> [PROMPT] Transcribe exactly the lines that fall between the one holding "ed_total]. intros H." and the one holding "unfold diagnostics_inv, render_diagnostics, faithful.", inclusive, from the entries below.

> [DATA]
-----

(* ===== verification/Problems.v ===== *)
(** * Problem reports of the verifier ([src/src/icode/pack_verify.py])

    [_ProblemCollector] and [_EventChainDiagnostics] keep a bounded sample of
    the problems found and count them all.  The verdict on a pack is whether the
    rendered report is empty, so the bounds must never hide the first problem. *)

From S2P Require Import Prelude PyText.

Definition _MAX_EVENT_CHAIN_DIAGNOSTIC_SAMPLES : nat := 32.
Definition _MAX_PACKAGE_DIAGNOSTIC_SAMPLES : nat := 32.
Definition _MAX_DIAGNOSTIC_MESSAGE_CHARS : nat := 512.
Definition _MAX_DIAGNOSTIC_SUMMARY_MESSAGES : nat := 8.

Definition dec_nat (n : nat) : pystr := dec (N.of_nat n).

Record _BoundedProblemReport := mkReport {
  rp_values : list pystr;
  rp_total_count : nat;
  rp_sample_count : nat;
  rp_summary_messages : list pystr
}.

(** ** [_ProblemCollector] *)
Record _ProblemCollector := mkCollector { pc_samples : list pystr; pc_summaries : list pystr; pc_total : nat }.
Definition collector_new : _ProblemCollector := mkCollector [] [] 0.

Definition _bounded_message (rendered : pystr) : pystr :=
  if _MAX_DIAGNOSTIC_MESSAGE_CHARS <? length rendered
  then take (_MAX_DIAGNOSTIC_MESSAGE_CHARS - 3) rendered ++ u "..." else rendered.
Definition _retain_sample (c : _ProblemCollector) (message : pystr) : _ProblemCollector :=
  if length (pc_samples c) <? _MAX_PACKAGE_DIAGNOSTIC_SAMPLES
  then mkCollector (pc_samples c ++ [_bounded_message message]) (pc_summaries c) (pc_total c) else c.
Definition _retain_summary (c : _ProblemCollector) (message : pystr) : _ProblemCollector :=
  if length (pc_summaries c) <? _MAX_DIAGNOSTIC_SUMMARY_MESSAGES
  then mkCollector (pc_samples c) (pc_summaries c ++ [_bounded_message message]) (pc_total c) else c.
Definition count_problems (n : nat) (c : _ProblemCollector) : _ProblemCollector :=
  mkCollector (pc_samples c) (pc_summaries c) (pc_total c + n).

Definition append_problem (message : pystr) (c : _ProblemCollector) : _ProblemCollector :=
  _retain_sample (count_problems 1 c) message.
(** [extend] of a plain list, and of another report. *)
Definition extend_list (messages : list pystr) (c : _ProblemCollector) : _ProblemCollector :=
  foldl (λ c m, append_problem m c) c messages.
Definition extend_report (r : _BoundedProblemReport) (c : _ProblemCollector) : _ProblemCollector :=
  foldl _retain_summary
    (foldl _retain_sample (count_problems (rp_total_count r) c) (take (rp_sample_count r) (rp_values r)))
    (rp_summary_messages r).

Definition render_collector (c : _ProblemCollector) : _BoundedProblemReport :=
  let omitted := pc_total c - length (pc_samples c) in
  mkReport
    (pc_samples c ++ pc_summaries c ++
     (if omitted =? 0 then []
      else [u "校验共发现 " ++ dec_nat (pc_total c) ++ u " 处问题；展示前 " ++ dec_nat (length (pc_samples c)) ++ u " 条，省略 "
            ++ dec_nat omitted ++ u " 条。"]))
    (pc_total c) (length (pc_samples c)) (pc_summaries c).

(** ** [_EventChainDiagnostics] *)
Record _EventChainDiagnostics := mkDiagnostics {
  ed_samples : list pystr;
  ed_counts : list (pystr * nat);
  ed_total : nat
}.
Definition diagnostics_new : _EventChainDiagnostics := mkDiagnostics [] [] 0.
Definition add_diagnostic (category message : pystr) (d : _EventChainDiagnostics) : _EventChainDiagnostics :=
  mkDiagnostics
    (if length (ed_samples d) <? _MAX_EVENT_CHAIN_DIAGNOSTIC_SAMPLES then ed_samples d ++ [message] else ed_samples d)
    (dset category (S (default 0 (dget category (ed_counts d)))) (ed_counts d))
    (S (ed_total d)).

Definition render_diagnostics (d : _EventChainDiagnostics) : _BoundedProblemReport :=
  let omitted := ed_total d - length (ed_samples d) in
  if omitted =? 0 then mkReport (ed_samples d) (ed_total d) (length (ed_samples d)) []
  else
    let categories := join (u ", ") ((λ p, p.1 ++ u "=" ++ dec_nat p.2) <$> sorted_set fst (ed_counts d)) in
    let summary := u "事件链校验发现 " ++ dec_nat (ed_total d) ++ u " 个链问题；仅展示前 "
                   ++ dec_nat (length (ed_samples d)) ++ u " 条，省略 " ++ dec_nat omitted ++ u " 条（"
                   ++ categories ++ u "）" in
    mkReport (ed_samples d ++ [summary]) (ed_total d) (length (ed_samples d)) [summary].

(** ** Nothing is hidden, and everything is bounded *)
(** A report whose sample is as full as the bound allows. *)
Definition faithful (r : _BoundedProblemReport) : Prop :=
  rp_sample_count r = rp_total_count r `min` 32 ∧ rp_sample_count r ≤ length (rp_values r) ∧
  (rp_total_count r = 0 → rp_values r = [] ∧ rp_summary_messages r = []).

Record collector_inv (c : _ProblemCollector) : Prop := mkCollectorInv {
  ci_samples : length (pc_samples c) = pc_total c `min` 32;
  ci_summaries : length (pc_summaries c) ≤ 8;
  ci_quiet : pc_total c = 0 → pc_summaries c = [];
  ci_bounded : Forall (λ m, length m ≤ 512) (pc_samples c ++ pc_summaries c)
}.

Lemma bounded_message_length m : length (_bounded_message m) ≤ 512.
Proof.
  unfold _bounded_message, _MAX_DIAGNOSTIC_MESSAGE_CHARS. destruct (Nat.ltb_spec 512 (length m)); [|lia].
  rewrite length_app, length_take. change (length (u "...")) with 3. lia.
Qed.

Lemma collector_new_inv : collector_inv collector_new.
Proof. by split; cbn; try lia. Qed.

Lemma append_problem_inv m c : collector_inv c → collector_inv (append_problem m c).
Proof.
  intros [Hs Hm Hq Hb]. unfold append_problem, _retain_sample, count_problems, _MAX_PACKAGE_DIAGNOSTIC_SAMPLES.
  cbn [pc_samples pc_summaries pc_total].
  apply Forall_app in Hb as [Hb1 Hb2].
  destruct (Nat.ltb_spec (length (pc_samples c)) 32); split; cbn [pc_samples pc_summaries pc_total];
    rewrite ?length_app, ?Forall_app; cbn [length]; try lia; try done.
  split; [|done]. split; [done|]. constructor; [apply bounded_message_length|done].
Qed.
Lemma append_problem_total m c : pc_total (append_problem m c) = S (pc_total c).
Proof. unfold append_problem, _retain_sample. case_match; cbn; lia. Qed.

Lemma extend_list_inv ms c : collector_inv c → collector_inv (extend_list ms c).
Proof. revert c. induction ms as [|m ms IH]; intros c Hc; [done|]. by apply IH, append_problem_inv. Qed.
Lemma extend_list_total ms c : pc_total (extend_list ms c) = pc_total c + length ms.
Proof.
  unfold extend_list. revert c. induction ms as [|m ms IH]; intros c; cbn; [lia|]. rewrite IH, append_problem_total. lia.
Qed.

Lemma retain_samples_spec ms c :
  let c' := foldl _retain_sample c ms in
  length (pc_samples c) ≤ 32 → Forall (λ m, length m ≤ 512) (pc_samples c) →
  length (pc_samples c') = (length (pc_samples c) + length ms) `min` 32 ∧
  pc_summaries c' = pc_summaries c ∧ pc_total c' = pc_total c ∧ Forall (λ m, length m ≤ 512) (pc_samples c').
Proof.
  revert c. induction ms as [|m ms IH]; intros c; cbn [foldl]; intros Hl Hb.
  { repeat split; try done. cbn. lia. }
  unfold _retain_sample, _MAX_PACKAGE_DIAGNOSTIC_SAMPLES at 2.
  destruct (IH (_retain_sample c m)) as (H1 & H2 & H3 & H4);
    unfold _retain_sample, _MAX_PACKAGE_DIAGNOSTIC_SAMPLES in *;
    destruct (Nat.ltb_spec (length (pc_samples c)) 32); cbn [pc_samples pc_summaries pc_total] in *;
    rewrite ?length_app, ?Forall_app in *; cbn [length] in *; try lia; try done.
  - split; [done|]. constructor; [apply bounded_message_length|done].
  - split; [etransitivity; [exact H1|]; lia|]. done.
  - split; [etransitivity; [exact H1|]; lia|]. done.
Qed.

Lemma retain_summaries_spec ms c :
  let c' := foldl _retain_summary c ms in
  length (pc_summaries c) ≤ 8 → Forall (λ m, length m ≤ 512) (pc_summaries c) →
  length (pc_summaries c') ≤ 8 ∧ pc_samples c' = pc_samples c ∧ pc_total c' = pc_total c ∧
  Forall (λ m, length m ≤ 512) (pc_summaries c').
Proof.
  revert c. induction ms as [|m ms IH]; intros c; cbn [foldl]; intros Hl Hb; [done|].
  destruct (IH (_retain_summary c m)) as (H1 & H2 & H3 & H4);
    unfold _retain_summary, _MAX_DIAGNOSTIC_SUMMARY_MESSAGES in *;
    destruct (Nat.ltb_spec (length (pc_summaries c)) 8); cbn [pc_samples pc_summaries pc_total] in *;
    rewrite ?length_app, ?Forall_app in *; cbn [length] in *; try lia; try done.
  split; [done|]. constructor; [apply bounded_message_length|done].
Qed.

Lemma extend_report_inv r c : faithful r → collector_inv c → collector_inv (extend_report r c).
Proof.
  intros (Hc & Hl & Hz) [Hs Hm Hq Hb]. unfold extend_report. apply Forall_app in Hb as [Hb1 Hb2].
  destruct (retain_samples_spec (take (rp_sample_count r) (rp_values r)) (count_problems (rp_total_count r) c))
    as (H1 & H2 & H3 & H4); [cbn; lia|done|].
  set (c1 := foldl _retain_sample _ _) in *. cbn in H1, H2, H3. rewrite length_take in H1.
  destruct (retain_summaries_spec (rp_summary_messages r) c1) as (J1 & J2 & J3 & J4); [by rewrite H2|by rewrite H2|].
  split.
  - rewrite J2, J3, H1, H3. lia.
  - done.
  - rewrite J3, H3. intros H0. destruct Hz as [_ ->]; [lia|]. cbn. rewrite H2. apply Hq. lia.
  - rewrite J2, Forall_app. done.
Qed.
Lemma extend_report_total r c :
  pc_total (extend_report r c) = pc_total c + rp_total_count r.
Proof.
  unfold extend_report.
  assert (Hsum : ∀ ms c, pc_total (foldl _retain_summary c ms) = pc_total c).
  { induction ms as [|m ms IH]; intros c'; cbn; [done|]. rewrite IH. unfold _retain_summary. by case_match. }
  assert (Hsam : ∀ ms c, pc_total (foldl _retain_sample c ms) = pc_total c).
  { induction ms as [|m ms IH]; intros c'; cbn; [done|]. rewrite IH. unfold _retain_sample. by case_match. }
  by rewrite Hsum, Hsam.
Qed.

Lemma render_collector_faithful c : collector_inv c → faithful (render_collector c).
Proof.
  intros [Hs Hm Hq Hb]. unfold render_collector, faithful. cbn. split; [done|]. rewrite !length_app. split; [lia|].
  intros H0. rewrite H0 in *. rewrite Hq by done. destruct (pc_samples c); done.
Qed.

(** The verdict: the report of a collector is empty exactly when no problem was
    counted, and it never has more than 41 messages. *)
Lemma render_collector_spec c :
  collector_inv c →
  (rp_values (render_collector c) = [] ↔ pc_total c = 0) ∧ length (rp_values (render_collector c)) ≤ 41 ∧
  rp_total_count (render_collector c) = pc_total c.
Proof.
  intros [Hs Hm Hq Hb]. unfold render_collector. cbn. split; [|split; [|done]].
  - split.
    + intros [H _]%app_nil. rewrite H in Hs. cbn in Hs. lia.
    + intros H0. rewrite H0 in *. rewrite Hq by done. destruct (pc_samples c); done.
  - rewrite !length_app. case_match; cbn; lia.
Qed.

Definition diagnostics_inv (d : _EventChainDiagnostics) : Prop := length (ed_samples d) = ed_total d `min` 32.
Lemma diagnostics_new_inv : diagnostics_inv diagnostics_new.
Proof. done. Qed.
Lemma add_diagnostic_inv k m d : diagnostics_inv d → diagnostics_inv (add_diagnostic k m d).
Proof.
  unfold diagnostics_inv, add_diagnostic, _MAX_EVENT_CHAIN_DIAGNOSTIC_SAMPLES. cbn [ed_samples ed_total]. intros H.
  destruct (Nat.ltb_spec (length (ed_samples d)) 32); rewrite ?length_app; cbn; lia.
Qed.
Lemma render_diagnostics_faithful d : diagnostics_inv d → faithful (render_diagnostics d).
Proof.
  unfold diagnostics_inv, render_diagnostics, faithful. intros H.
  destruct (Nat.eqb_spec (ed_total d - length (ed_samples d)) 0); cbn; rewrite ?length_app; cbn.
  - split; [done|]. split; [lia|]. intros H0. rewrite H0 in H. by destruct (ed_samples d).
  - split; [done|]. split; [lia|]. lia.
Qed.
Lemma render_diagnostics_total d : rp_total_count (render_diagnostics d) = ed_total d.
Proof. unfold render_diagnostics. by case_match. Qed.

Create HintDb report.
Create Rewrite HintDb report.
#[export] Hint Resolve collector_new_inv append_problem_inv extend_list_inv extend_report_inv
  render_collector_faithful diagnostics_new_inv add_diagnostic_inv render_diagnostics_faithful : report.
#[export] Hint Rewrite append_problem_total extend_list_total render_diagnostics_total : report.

-----

> [RESPONSE AREA]
  unfold diagnostics_inv, add_diagnostic, _MAX_EVENT_CHAIN_DIAGNOSTIC_SAMPLES. cbn [ed_samples ed_total]. intros H.
  destruct (Nat.ltb_spec (length (ed_samples d)) 32); rewrite ?length_app; cbn; lia.
Qed.
Lemma render_diagnostics_faithful d : diagnostics_inv d → faithful (render_diagnostics d).
Proof.
  unfold diagnostics_inv, render_diagnostics, faithful. intros H.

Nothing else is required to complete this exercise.